Rosita Matera – Stati d’Animo
Come in un dipinto, l’alternarsi di luce ed ombra crea effetti di intensa bellezza, allo stesso modo l’avvicendarsi di tristezza e gioia renderà l’esistenza di maggior valore.
Come in un dipinto, l’alternarsi di luce ed ombra crea effetti di intensa bellezza, allo stesso modo l’avvicendarsi di tristezza e gioia renderà l’esistenza di maggior valore.
Nel silenzio possiamo sentire i respiri spezzati dalla morsa del gelido inverno, per ricomporli al dolce tepore delle pagine più intense dei libri. A quelle piccole e suggestive lettere spesso si intrecciano i nostri pensieri, che dopo lunghi e complessi percorsi tornano a trovarci nella loro luce più semplice e primordiale per poterci abbracciare e riconsegnare, ancora una volta, alla parte più vera di noi.
Arriva la sera tra i vicoli del paese, i lampioni si accendono, tramutando il tutto in suggestivi viottoli romantici e silenziosi che trasudano di ricordi.
Che cos’è un’emozione? È sentire le farfalle nello stomaco, il respiro che si ferma in gola e il cuore che fa le capriole fino a farti male, è il luccichio negli occhi che ridono prima della bocca, è il percepire un dolce tremore, un brivido che ti scuote l’anima, è la voce di un respiro che lentamente si trasforma in un’infinito sospiro.
La cattiveria è qualcosa che hai dentro. Si cela dentro l’anima. Una reazione dura non è essere cattivi. La cattiveria è ben altro!
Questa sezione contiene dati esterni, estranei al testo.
(** What the framework's helpers are taken to do: [files.get_abs_path]
    joins its arguments one after the other, and [files.exists] of a path
    it built is [os.path.exists] of that path. *)
Hypothesis get_abs_path_joins :
  forall ps x, get_abs_path (ps ++ [x])%list = Py.join2 (get_abs_path ps) x.
Hypothesis files_exists_abs :
  forall f ps, files_exists f (get_abs_path ps) = FS.exists_ f (get_abs_path ps).

Local Abbreviation toggle := (Toggle.process get_abs_path find_plugin_dir
  USER_DIR PLUGINS_DIR DISABLED_FILE_NAME ENABLED_FILE_NAME).
Local Abbreviation enabled_marker :=
  (Toggle.enabled_path get_abs_path USER_DIR PLUGINS_DIR ENABLED_FILE_NAME).
Local Abbreviation disabled_marker :=
  (Toggle.disabled_path get_abs_path USER_DIR PLUGINS_DIR DISABLED_FILE_NAME).
Local Abbreviation registry :=
  (Registry.process now http_get str_exn get_enhanced_plugins_list files_exists
     get_abs_path USER_DIR PLUGINS_DIR DISABLED_FILE_NAME).

(** The registry handler looks at the file the toggle handler writes. *)
Lemma same_disabled_marker plugin_id :
  Registry.disabled_path get_abs_path USER_DIR PLUGINS_DIR DISABLED_FILE_NAME plugin_id
  = disabled_marker plugin_id.
Proof.
  unfold Registry.disabled_path, Toggle.disabled_path, Toggle.usr_plugin_dir.
  apply (get_abs_path_joins [USER_DIR; PLUGINS_DIR; plugin_id]).
Qed.

(** C7.  After a toggle that completes, the marker asked for is there and
    the opposite one is not, so the two are never both present; and the
    list the registry handler then returns has the plugin, when it is
    among the local ones, as [active] after enabling and [inactive] after
    disabling. *)
Theorem toggle_then_reconcile plugin_id enabled status (w w' : World) :
  FS.resolve (enabled_marker plugin_id) <> FS.resolve (disabled_marker plugin_id) ->
  toggle plugin_id enabled w = (Val (Toggle.ok_status status), w') ->
  FS.exists_ (fs w') (enabled_marker plugin_id) = enabled
  /\ FS.exists_ (fs w') (disabled_marker plugin_id) = negb enabled
  /\ FS.exists_ (fs w') (enabled_marker plugin_id)
     && FS.exists_ (fs w') (disabled_marker plugin_id) = false
  /\ status = (if enabled then active else inactive)
  /\ (forall w'' rows,
        registry w' = (Val (Registry.ok_plugins rows), w'') ->
        plugin_id ∈ Registry.lp_name <$> get_enhanced_plugins_list (fs w') ->
        (exists r, r ∈ rows /\ Registry.row_id r = plugin_id)
        /\ (forall r, r ∈ rows -> Registry.row_id r = plugin_id ->
              Registry.row_status r = if enabled then active else inactive)).
Proof.
  intros Hne Ht.
  destruct (toggle_markers get_abs_path find_plugin_dir USER_DIR PLUGINS_DIR
              DISABLED_FILE_NAME ENABLED_FILE_NAME plugin_id enabled status w w' Hne Ht)
    as (He & Hd & Hs).
  split; [exact He|]. split; [exact Hd|].
  split; [rewrite He, Hd; apply andb_negb_r|]. split; [exact Hs|].
  intros w'' rows Hp Hloc.
  apply process_rows in Hp as (_ & rps & _ & Hb).
  split.
  - apply list_elem_of_fmap in Hloc as (lp & -> & Hlp).
    exact (local_plugin_has_row _ _ _ _ _ _ _ _ _ _ _ Hb Hlp).
  - intros r Hr Hid.
    rewrite (local_plugin_row_status _ _ _ _ _ _ _ _ _ _ _ Hb Hr)
      by (rewrite Hid; exact Hloc).
    rewrite Hid. unfold Registry.disabled_path in *.
    change [USER_DIR; PLUGINS_DIR; plugin_id; DISABLED_FILE_NAME]
      with ([USER_DIR; PLUGINS_DIR; plugin_id] ++ [DISABLED_FILE_NAME])%list.
    rewrite files_exists_abs, get_abs_path_joins.
    fold (Toggle.usr_plugin_dir get_abs_path USER_DIR PLUGINS_DIR plugin_id).
    fold (disabled_marker plugin_id). rewrite Hd.
    destruct enabled; reflexivity.
Qed.
(** * AdvancedContentAnalyzer (src/app.py): response parsing, contact
      extraction and the row loop

    The development embeds the analytical part of [src/app.py]:
    [extract_contact_info], [analyze_content], [_parse_detailed_response],
    [_create_empty_result] and the row loop of [process_file].

    Modelling decisions.
    - A Python [str] is a [list ascii]; every [ascii] is read as one code
      point in the range 0..255.  The character tables below ([isspace],
      [isdecimal], [isword], [tolower]) are Python's tables restricted to
      that range.
    - The regular expressions of the source are values of [Re.regex];
      [Re.search] and [Re.findall] follow the documented behaviour of
      Python's [re.search] and [re.findall]: leftmost match, alternatives
      and quantifiers tried in priority order, backtracking on failure.
    - A Python [dict] with string keys is a [gmap string _]; a Python [set]
      is a [gset]; a failing subscript or attribute access is a [Raise].
    - A blank spreadsheet cell reaches the code as the float [nan]; cells
      that hold text reach it as strings.  Other cell types are not
      modelled.
    - The generative model is an oracle that may depend on every prompt it
      received earlier; the list of prompts sent so far is threaded through
      the code as explicit state.  Logging is not modelled. *)

From Stdlib Require Import Ascii String List Arith Bool Lia.
From stdpp Require Import base option list gmap strings.
Lemma typing_auto_expiry_witness :
  let w1 := handleInputChange "h" (Some "bob") None aliceArea in
  let w2 := handleInputChange "he" (Some "bob") None (advance 1000 w1) in
  ¬ isTypingIn "alice" "bob" (areaApp (advance 3000 w1))
  ∧ isTypingIn "alice" "bob" (areaApp (advance 2500 w2))
  ∧ ¬ isTypingIn "alice" "bob" (areaApp (advance 3000 w2)).
Proof.
  intros w1 w2.
  assert (Hbob : "bob" ≠ "") by discriminate.
  assert (Hwf0 : wfArea aliceArea) by (intros t Ht; by apply elem_of_nil in Ht).
  destruct (typing_auto_expiry aliceArea "h" (Some "bob") None "bob" eq_refl Hbob)
    as (_ & Hexpire1 & Hreset1).
  destruct (Hreset1 Hwf0) as (Hwf1 & _ & _).
  destruct (typing_auto_expiry (advance 1000 w1) "he" (Some "bob") None "bob" eq_refl Hbob)
    as (_ & Hexpire2 & Hreset2).
  destruct (Hreset2 (wfArea_advance 1000 w1 Hwf1)) as (_ & _ & Hstill2).
  assert (Hname : typingName (currentUser (areaApp (advance 1000 w1))) = "alice")
    by (vm_compute; reflexivity).
  rewrite Hname in Hexpire2, Hstill2.
  split; [exact (Hexpire1 3000 (le_n 3000))|].
  split; [apply Hstill2; unfold typingWindow; lia | exact (Hexpire2 3000 (le_n 3000))].
Defined.

(** ** Joining a channel *)

Lemma includes_true x l : x ∈ l → includes x l = true.
Proof. intros H. unfold includes. by apply bool_decide_eq_true_2. Qed.

Lemma includes_false x l : x ∉ l → includes x l = false.
Proof. intros H. unfold includes. by apply bool_decide_eq_false_2. Qed.

(** [joinChannel] does return when the tracker answers "success" and the
    WebPeer call is not rejected. *)
Lemma joinChannel_returns (st : AppState) (u : User) (channelName : string)
    (trackerData webpeerData : StatusData) :
  currentUser st = Some u → status trackerData = "success" →
  (runAsync (joinChannel channelName (Resolved trackerData) (Resolved webpeerData)) st).1
  = Returned ().
Proof.
  intros Hu Hst. run_async. rewrite Hu. cbn.
  rewrite (bool_decide_eq_true_2 _ Hst). cbn.
  destruct (bool_decide (status webpeerData = "success")); cbn;
    destruct (includes channelName (channels st)); done.
Qed.

(** A first join creates the channel's entries: empty sequence, cursor 0. *)
Lemma joinChannel_new_resets (st st' : AppState) (channelName : string)
    (trackerReply webpeerReply : Reply StatusData) (effs : list Effect) :
  channelName ∉ channels st →
  runAsync (joinChannel channelName trackerReply webpeerReply) st
    = (Returned (), (st', effs)) →
  channels st' = channels st ++ [channelName]
  ∧ messages st' = <[channelName := []]> (messages st)
  ∧ lastReadPositions st' = <[channelName := 0%nat]> (lastReadPositions st).
Proof.
  intros Hnew%includes_false. run_async.
  destruct (currentUser st) as [u|]; [|done].
  destruct trackerReply as [e|data]; cbn; [done|].
  destruct (bool_decide (status data = "success")); cbn; [|done].
  destruct webpeerReply as [e|wdata]; cbn; [done|].
  rewrite Hnew.
  destruct (bool_decide (status wdata = "success")); cbn; by intros [= <- _].
Qed.

(** C10. When the channel is already in the channel list, a [joinChannel]
    that completes leaves the state as it was; in particular the channel's
    message sequence and read cursor are the ones it had. *)
Theorem rejoin_preserves_history (st st' : AppState) (channelName : string)
    (trackerReply webpeerReply : Reply StatusData) (effs : list Effect)
    (Hjoined : channelName ∈ channels st)
    (Hok : runAsync (joinChannel channelName trackerReply webpeerReply) st
           = (Returned (), (st', effs))) :
  st' = st
  ∧ messages st' !! channelName = messages st !! channelName
  ∧ lastReadPositions st' !! channelName = lastReadPositions st !! channelName.
Proof.
  assert (Hsame : st' = st).
  { apply includes_true in Hjoined. revert Hok. run_async.
    destruct (currentUser st) as [u|]; [|done].
    destruct trackerReply as [e|data]; cbn; [done|].
    destruct (bool_decide (status data = "success")); cbn; [|done].
    destruct webpeerReply as [e|wdata]; cbn; [done|].
    rewrite Hjoined.
    destruct (bool_decide (status wdata = "success")); cbn; by intros [= <- _]. }
  by rewrite Hsame.
Qed.

Lemma rejoin_preserves_history_witness :
  let reply := Resolved (mkStatusData "success" "") in
  (runAsync (joinChannel "general" reply reply) joinedState).2.1 = joinedState.
Proof.
  intros reply.
  assert (Hin : "general" ∈ channels joinedState) by (simpl; by left).
  destruct (runAsync (joinChannel "general" reply reply) joinedState)
    as [out [st' effs]] eqn:Hrun.
  assert (Hout : out = Returned ()).
  { change out with (out, (st', effs)).1. rewrite <- Hrun. reflexivity. }
  rewrite Hout in Hrun.
  exact (proj1 (rejoin_preserves_history joinedState st' "general" reply reply effs Hin Hrun)).
Defined.

(** ** Logout and fetches in flight *)

Lemma pollCallback_currentUser u hidden reply st :
  currentUser (runAsync (pollCallback u hidden reply) st).2.1 = currentUser st.
Proof.
  run_async. destruct reply as [e|data]; cbn; [done|].
  destruct (bool_decide (pollStatus data = "success")); cbn; [|done].
  destruct (pollMessages data) as [msgs|]; cbn; [|done].
  by destruct (pollUpdater u hidden msgs (messages st)).
Qed.

Lemma pollCallback_success u hidden data msgs st :
  pollStatus data = "success" → pollMessages data = Some msgs →
  messages (runAsync (pollCallback u hidden (Resolved data)) st).2.1
  = (pollUpdater u hidden msgs (messages st)).1.
Proof.
  intros Hst Hmsgs. run_async.
  rewrite (bool_decide_eq_true_2 _ Hst), Hmsgs. cbn.
  by destruct (pollUpdater u hidden msgs (messages st)).
Qed.

Lemma step_stopped e w :
  isRegister e = false → interval w = None → currentUser (app w) = None →
  interval (step e w) = None
  ∧ currentUser (app (step e w)) = None
  ∧ (length (inflight (step e w)) ≤ length (inflight w))%nat.
Proof.
  intros He Hint Hcu. destruct e as [user| | |i hidden reply]; simpl in *.
  - done.
  - done.
  - by rewrite Hint.
  - destruct (inflight w !! i) as [u|] eqn:Hi; simpl; [|done].
    rewrite pollCallback_currentUser.
    repeat split; try done.
    rewrite length_delete by eauto. lia.
Qed.

Lemma step_idle e w :
  isRegister e = false → inflight w = [] →
  step e (step EvLogout w) = step EvLogout w.
Proof.
  intros He Hfl. destruct e as [user| | |i hidden reply]; simpl in *.
  - done.
  - done.
  - done.
  - by rewrite Hfl.
Qed.

Lemma run_stopped es w :
  forallb (λ e, negb (isRegister e)) es = true →
  interval w = None → currentUser (app w) = None →
  interval (run es w) = None
  ∧ currentUser (app (run es w)) = None
  ∧ (length (inflight (run es w)) ≤ length (inflight w))%nat.
Proof.
  revert w. induction es as [|e es IH]; intros w Hes Hint Hcu; simpl in *; [done|].
  apply andb_true_iff in Hes as [He%negb_true_iff Hes].
  destruct (step_stopped e w He Hint Hcu) as (Hint' & Hcu' & Hlen).
  destruct (IH (step e w) Hes Hint' Hcu') as (? & ? & ?).
  repeat split; try done. unfold run in *. lia.
Qed.

Lemma run_idle es w :
  forallb (λ e, negb (isRegister e)) es = true → inflight w = [] →
  run es (step EvLogout w) = step EvLogout w.
Proof.
  intros Hes Hfl. unfold run.
  induction es as [|e es IH]; cbn [foldl forallb] in *; [done|].
  apply andb_true_iff in Hes as [He%negb_true_iff Hes].
  rewrite (step_idle e w He Hfl). by apply IH.
Qed.

(** C2 (as stated) fails: alice's poll is in flight when she logs out; when
    it settles, its record is merged into the store that logout emptied,
    although no identity has been created since. *)
Lemma logout_inflight_counterexample : ¬ logoutFreezesStore.
Proof.
  intros Hfreeze.
  pose (alice := mkUser "alice" "127.0.0.1" 8000 9001 "127.0.0.1" 9002 "").
  pose (record := mkMessage "bob" "hey" "2025-01-01T00:00:00.000Z" None None None).
  pose (w := run [EvRegister alice; EvTick] initialWorld).
  specialize (Hfreeze w
    [EvSettle 0 false (Resolved (mkPollData "success" (Some [record])))] eq_refl).
  apply (f_equal (λ m : gmap string (list Message), m !! "bob")) in Hfreeze.
  vm_compute in Hfreeze. discriminate Hfreeze.
Qed.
Dapprima, le persone si trovano. sembra che ogni angolo della terra riservi emozione nell’ordine del fugace, del consumo; poi, le persone si cercano. sembra che la solitudine sia intollerabile e che la definizione di noi stessi debba essere filtrata dalla presenza dell’altro, siamo sospinti dal bisogno che è essenza della miseria, catturiamo ed afferriamo, scegliamo per scappare da qualcosa e abitare in qualcos’altro; solo dopo, le persone si scoprono: entriamo in contatto con le anime prima che con la pelle, con la polvere del passato, dei vissuti, degli errori, dei rimorsi, dei rimpianti, delle fragilità e solo dopo esserci immersi nelle acque profonde dell’essere ne usciamo bagnati e pregni.
Si può essere lontani dagli occhi ma quando stringi qualcuno al cuore non ci sono distanze.